O biólogo se refere ao Captopril, principal ativo de um dos anti-hipertensivos mais populares no Brasil. Outro exemplo clássico nesse contexto é o ácido salicílico, substância presente na árvore Salgueiro que foi usada no antigo Egito para aliviar febre e dores e que, séculos depois, deu origem à aspirina, nome comercial mais popular do ativo. Esse é considerado o primeiro fármaco sintetizado em laboratório, revolucionando a maneira como o desenvolvimento de medicamentos ocorria até então.
Outro caso recente ganhou as manchetes brasileiras em fevereiro desse ano: uma pesquisa nacional, realizada em conjunto pelo Instituto Butantan e a Sociedade Beneficente Israelita Brasileira Albert Einstein, resultou na descoberta de uma molécula com potencial para tratar o câncer extraída do veneno da aranha caranguejeira Vitalius wacketi, que habita o litoral do estado de São Paulo.
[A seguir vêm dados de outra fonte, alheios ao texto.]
Definition check_ports : M unit :=
  print (nl ++ "🔌 Checking port accessibility...") ;;
  for_each ports_to_check check_port.

Definition vsql_select : list string :=
  [ "docker"; "exec"; "ci-vertica-db"; "/opt/vertica/bin/vsql";
    "-U"; "customer_insights"; "-d"; "customer_insights"; "-c"; "SELECT 1;" ].

Definition check_vertica_status : M unit :=
  print (nl ++ "🗄️  Checking Vertica database...") ;;
  try_except
    (result <- run vsql_select ;;
     if (returncode result =? 0)%Z
     then log_success "Vertica database is ready"
     else log_warning "Vertica database might still be initializing")
    (fun e => isinstance e Exception)
    (fun e => log_warning ("Could not check Vertica status: " ++ exc_str e)).

Definition kafka_server : string :=
  "strimzi-kafka-cluster-oci-preprod-kafka-bootstrap.strimzi-kafka-preprod:9092".

Definition check_kafka_connectivity : M unit :=
  print (nl ++ "📡 Checking Kafka connectivity...") ;;
  try_except
    (host <- py_index (PyStr.split ":"%char kafka_server) 0 ;;
     gethostbyname host ;;
     log_success "Kafka hostname can be resolved")
    (fun e => isinstance e gaierror)
    (fun _ => log_warning "Cannot resolve Kafka hostname - ensure VPN is connected").

Definition notebook_path : string :=
  "/home/homar/spark-kafka-stream/scripts/realtime_sms_pipeline.ipynb".

Definition check_notebook_files : M unit :=
  print (nl ++ "📋 Checking notebook files...") ;;
  found <- os_path_exists notebook_path ;;
  if found then log_success "Pipeline notebook found in scripts directory"
  else log_error "Pipeline notebook not found in scripts directory".

(** Python truth of a list: it is not empty. *)
Definition truthy {A} (l : list A) : bool :=
  match l with [] => false | _ :: _ => true end.

Definition when (b : bool) (m : M unit) : M unit :=
  if b then m else ret tt.

Definition generate_report : M bool :=
  self <- get_validator ;;
  print (nl ++ PyStr.mul "=" 60) ;;
  print "📊 VALIDATION REPORT" ;;
  print (PyStr.mul "=" 60) ;;
  when (negb (truthy (errors self)) && negb (truthy (warnings self)))
    (print "🎉 ALL CHECKS PASSED!" ;;
     print "🚀 Your pipeline is ready for testing!") ;;
  when (truthy (warnings self))
    (print (nl ++ "⚠️  WARNINGS (" ++ PyStr.of_len (length (warnings self)) ++ "):") ;;
     for_each (warnings self) (fun warning => print ("   • " ++ warning))) ;;
  when (truthy (errors self))
    (print (nl ++ "❌ ERRORS (" ++ PyStr.of_len (length (errors self)) ++ "):") ;;
     for_each (errors self) (fun error => print ("   • " ++ error)) ;;
     print (nl ++ "🔧 Please fix the errors before running the pipeline")) ;;
  print (nl ++ "📋 Next Steps:") ;;
  (if negb (truthy (errors self)) then
     print "1. Ensure VPN connection to Unifonic Kafka" ;;
     print "2. Open Jupyter: http://localhost:8888" ;;
     print "3. Run the realtime_sms_pipeline.ipynb notebook" ;;
     print "4. Monitor results in DBeaver: http://localhost:8978"
   else
     print "1. Fix the errors listed above" ;;
     print "2. Run this validation script again" ;;
     print "3. Ensure all Docker containers are running") ;;
  ret (length (errors self) =? 0)%nat.

(** [main], up to the argument it passes to [sys.exit]. *)
Definition main : M Z :=
  print "🔍 Real-Time SMS Pipeline Validation" ;;
  print "====================================" ;;
  print ("⏰ Timestamp: " ++ datetime_now env) ;;
  init ;;
  check_directories ;;
  check_docker_containers ;;
  check_network_connectivity ;;
  check_ports ;;
  check_vertica_status ;;
  check_kafka_connectivity ;;
  check_notebook_files ;;
  success <- generate_report ;;
  ret (if success then 0%Z else 1%Z).

End Program.

(** The state in which the interpreter starts the script. *)
Definition initial_state : state := mkState (mkPipelineValidator [] []) [] [].

(** How the process ends: [sys.exit(code)], or a traceback for an
    exception nothing caught. *)
Inductive outcome : Type :=
| Exited (code : Z)
| Traceback (e : exception).

Definition run_script (env : environment) : outcome * state :=
  match main env initial_state with
  | (Ok code, s) => (Exited code, s)
  | (Raise e, s) => (Traceback e, s)
  end.

(** The exit status of the process: the argument of [sys.exit]; after the
    traceback of an uncaught exception that is an instance of [Exception],
    1.  An uncaught [KeyboardInterrupt] or [SystemExit] ends the process
    in a way of its own, which is left out. *)
Definition exit_status (o : outcome) : option Z :=
  match o with
  | Exited code => Some code
  | Traceback e => if isinstance e Exception then Some 1%Z else None
  end.

(** * Vocabulary of the properties *)

(** What a program prints when run from [s]. *)
Definition printed {A} (m : M A) (s : state) : list string :=
  skipn (length (sys_stdout s)) (sys_stdout (snd (m s))).

(** The lines of [log_success], and their number in an output. *)
Definition is_success_line (line : string) : bool := String.prefix "✅ " line.

Definition successes (out : list string) : nat :=
  length (filter is_success_line out).

(** The lines the report prints for the entries of a log. *)
Definition bullet (entry : string) : string := "   • " ++ entry.

Definition is_bullet (line : string) : bool := String.prefix "   • " line.

(** The lines of the report, read off [generate_report]. *)
Definition report_lines (v : PipelineValidator) : list string :=
  ([(nl ++ PyStr.mul "=" 60)%string; "📊 VALIDATION REPORT"; PyStr.mul "=" 60]
   ++ (if negb (truthy (errors v)) && negb (truthy (warnings v))
       then ["🎉 ALL CHECKS PASSED!"; "🚀 Your pipeline is ready for testing!"]
       else [])
   ++ (if truthy (warnings v)
       then (nl ++ "⚠️  WARNINGS (" ++ PyStr.of_len (length (warnings v)) ++ "):")%string
            :: map bullet (warnings v)
       else [])
   ++ (if truthy (errors v)
       then (nl ++ "❌ ERRORS (" ++ PyStr.of_len (length (errors v)) ++ "):")%string
            :: (map bullet (errors v)
                ++ [(nl ++ "🔧 Please fix the errors before running the pipeline")%string])
       else [])
   ++ [(nl ++ "📋 Next Steps:")%string]
   ++ (if negb (truthy (errors v))
       then ["1. Ensure VPN connection to Unifonic Kafka";
             "2. Open Jupyter: http://localhost:8888";
             "3. Run the realtime_sms_pipeline.ipynb notebook";
             "4. Monitor results in DBeaver: http://localhost:8978"]
       else ["1. Fix the errors listed above";
             "2. Run this validation script again";
             "3. Ensure all Docker containers are running"]))%list.

Definition closed_socket (o : socket_object) : Prop := sock_closed o = true.

(** The connect to [localhost:port] under the 3 second timeout returns an
    error number: the connection was refused, or timed out. *)
Definition connect_fails (env : environment) (port : Z) : Prop :=
  exists r, socket_connect_ex env "localhost" port (Some 3%Z) = inr r
            /\ r <> 0%Z.

Definition not_running (container : string) : string :=
  "Container not running: " ++ container.

(** The line [check_docker_containers] prints for a required container. *)
Definition container_line (running : list string) (container : string) : string :=
  if PyStr.contains running container
  then "✅ Container running: " ++ container
  else "❌ ERROR: Container not running: " ++ container.

Definition is_failed_to_check (message : string) : bool :=
  String.prefix "Failed to check Docker containers" message.

(** Two environments give the same answers: the same filesystem answers,
    subprocess results, socket outcomes and DNS outcomes.  The clock is
    left out. *)
Definition same_answers (e1 e2 : environment) : Prop :=
  (forall path, os_stat e1 path = os_stat e2 path)
  /\ (forall argv, subprocess_run e1 argv = subprocess_run e2 argv)
  /\ (forall n, socket_socket e1 n = socket_socket e2 n)
  /\ (forall host port timeout,
        socket_connect_ex e1 host port timeout
        = socket_connect_ex e2 host port timeout)
  /\ (forall host, socket_gethostbyname e1 host = socket_gethostbyname e2 host).

(** Two states with the same validator and the same sockets; what was
    printed may differ. *)
Definition same_logs (s1 s2 : state) : Prop :=
  validator s1 = validator s2 /\ sockets s1 = sockets s2.

(** Two programs that, from such states, end the same way in such states. *)
Definition alike {A} (m1 m2 : M A) : Prop :=
  forall s1 s2,
    same_logs s1 s2 ->
    fst (m1 s1) = fst (m2 s2) /\ same_logs (snd (m1 s1)) (snd (m2 s2)).

(** ** Sample environments *)

Definition all_names : string :=
  "spark-master" ++ nl ++ "ci-vertica-db" ++ nl ++ "dbeaver-client" ++ nl
  ++ "pg-db" ++ nl.

(** Everything is in place: paths exist, the four containers run, the
    commands succeed, the ports accept, the Kafka name resolves. *)
Definition ready_env : environment :=
  mkEnvironment
    (fun _ => None)
    (fun _ => inr (mkCompletedProcess 0 all_names ""))
    (fun _ => None)
    (fun _ _ _ => inr 0%Z)
    (fun _ => inr "10.0.12.7")
    "2025-03-01 09:00:00.000000".

Definition with_subprocess_run (env : environment)
    (f : list string -> exception + CompletedProcess) : environment :=
  mkEnvironment (os_stat env) f (socket_socket env) (socket_connect_ex env)
    (socket_gethostbyname env) (datetime_now env).

Definition with_connect_ex (env : environment)
    (f : string -> Z -> option Z -> exception + Z) : environment :=
  mkEnvironment (os_stat env) (subprocess_run env) (socket_socket env) f
    (socket_gethostbyname env) (datetime_now env).

Definition with_gethostbyname (env : environment)
    (f : string -> exception + string) : environment :=
  mkEnvironment (os_stat env) (subprocess_run env) (socket_socket env)
    (socket_connect_ex env) f (datetime_now env).

Definition with_now (env : environment) (now : string) : environment :=
  mkEnvironment (os_stat env) (subprocess_run env) (socket_socket env)
    (socket_connect_ex env) (socket_gethostbyname env) now.

(** The lookup fails inside the resolver with a system error
    ([EAI_SYSTEM]), which Python raises as a plain [OSError]. *)
Definition dns_system_error : exception :=
  mkException OSError "[Errno 24] Too many open files".

Definition dns_failure_env : environment :=
  with_gethostbyname ready_env (fun _ => inl dns_system_error).

(** Only Jupyter listens: the other ports refuse (error number 111) or,
    for Vertica, time out (error number 11). *)
Definition jupyter_only_env : environment :=
  with_connect_ex ready_env (fun _ port _ =>
    if (port =? 8888)%Z then inr 0%Z
    else if (port =? 15433)%Z then inr 11%Z
    else inr 111%Z).

(** The VPN is down and only Jupyter listens: warnings, no error. *)
Definition warnings_only_env : environment :=
  with_gethostbyname jupyter_only_env (fun _ =>
    inl (mkException gaierror "[Errno -2] Name or service not known")).

Definition two_running_env : environment :=
  with_subprocess_run ready_env (fun _ =>
    inr (mkCompletedProcess 0 ("spark-master" ++ nl ++ "pg-db" ++ nl) "")).

(** The Docker daemon is down: [docker ps] exits with status 1 and writes
    to its standard error only. *)
Definition daemon_down_env : environment :=
  with_subprocess_run ready_env (fun _ =>
    inr (mkCompletedProcess 1 ""
           "Cannot connect to the Docker daemon at unix:///var/run/docker.sock.")).

Definition docker_missing : exception :=
  mkException FileNotFoundError
    "[Errno 2] No such file or directory: 'docker'".

Definition docker_missing_env : environment :=
  with_subprocess_run ready_env (fun _ => inl docker_missing).

(** ** Vocabulary of the further properties *)

Definition errors_of (s : state) : list string := errors (validator s).

Definition warnings_of (s : state) : list string := warnings (validator s).

(** [m] leaves the part [proj] of the state as it found it, however it
    ends. *)
Definition preserves {X A} (proj : state -> X) (m : M A) : Prop :=
  forall s, proj (snd (m s)) = proj s.

(** [m] appends at most [n] entries to the log [log] and takes none away,
    however it ends. *)
Definition appends {A} (log : state -> list string) (n : nat) (m : M A) : Prop :=
  forall s,
    exists added, log (snd (m s)) = (log s ++ added)%list /\ length added <= n.

(** [m] closes the sockets it creates and leaves the others alone. *)
Definition closes_its_sockets {A} (m : M A) : Prop :=
  forall s,
    exists created,
      sockets (snd (m s)) = (sockets s ++ created)%list
      /\ Forall closed_socket created.

(** What [os.path.exists] answers in an environment where [os.stat] raises
    nothing but [OSError] and [ValueError]. *)
Definition path_exists (env : environment) (path : string) : bool :=
  match os_stat env path with
  | None => true
  | Some _ => false
  end.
Nos testes in vitro, a substância teve um resultado promissor e foi capaz de eliminar células de leucemia.
Ponto de partida para buscar a cura na natureza
Pedro Ismael da Silva Junior, pesquisador do Butantan que conduziu a pesquisa ao lado de Rocha e Silva, atua há 20 anos na sintetização de moléculas extraídas da natureza com potencial terapêutico, e teve como tema do doutorado o sistema imunológico de aracnídeos. O interesse por esses animais não veio à toa: existem registros fósseis mostrando que as aranhas e os escorpiões existem na Terra há mais de 300 milhões de anos e que sobreviveram todo esse tempo com poucas modificações biológicas. No decorrer desse período, segundo Junior, eles viveram em ambientes bastante contaminados, com muitas transformações, o que levanta a suspeita de que alguma coisa inata no organismo deles permitiu que sobrevivessem nesses ambientes.
“No primeiro momento, a intenção era responder a essa pergunta: como esses animais sobreviveram tanto tempo com poucas modificações? A partir desse questionamento, passamos a estudar o sistema imunológico deles, entender como conseguem se livrar de fungos e microrganismos. E, ao longo do estudo, encontramos vários peptídeos com atividade antimicrobiana. Alguns com espectro maior, alguns com espectro menor”, detalha o pesquisador.
Para Rocha e Silva, mais do que apenas avaliar as moléculas de maneira isolada, é preciso observar a interação entre o objeto de pesquisa e o contexto à sua volta. “A observação da natureza é o grande direcionador de soluções possíveis. Se temos uma planta que resiste muito ao sol, queremos saber quais componentes ela tem para saber se ela pode nos ensinar alguma coisa sobre como nos proteger do sol. É mais do que olhar aquele organismo isoladamente como uma fonte de moléculas, é entender o contexto dele no habitat natural, o que pode nos fornecer muitas informações. Assim, o próprio processo de testagem em laboratório é mais assertivo para atingir aquele objetivo definido”, afirma.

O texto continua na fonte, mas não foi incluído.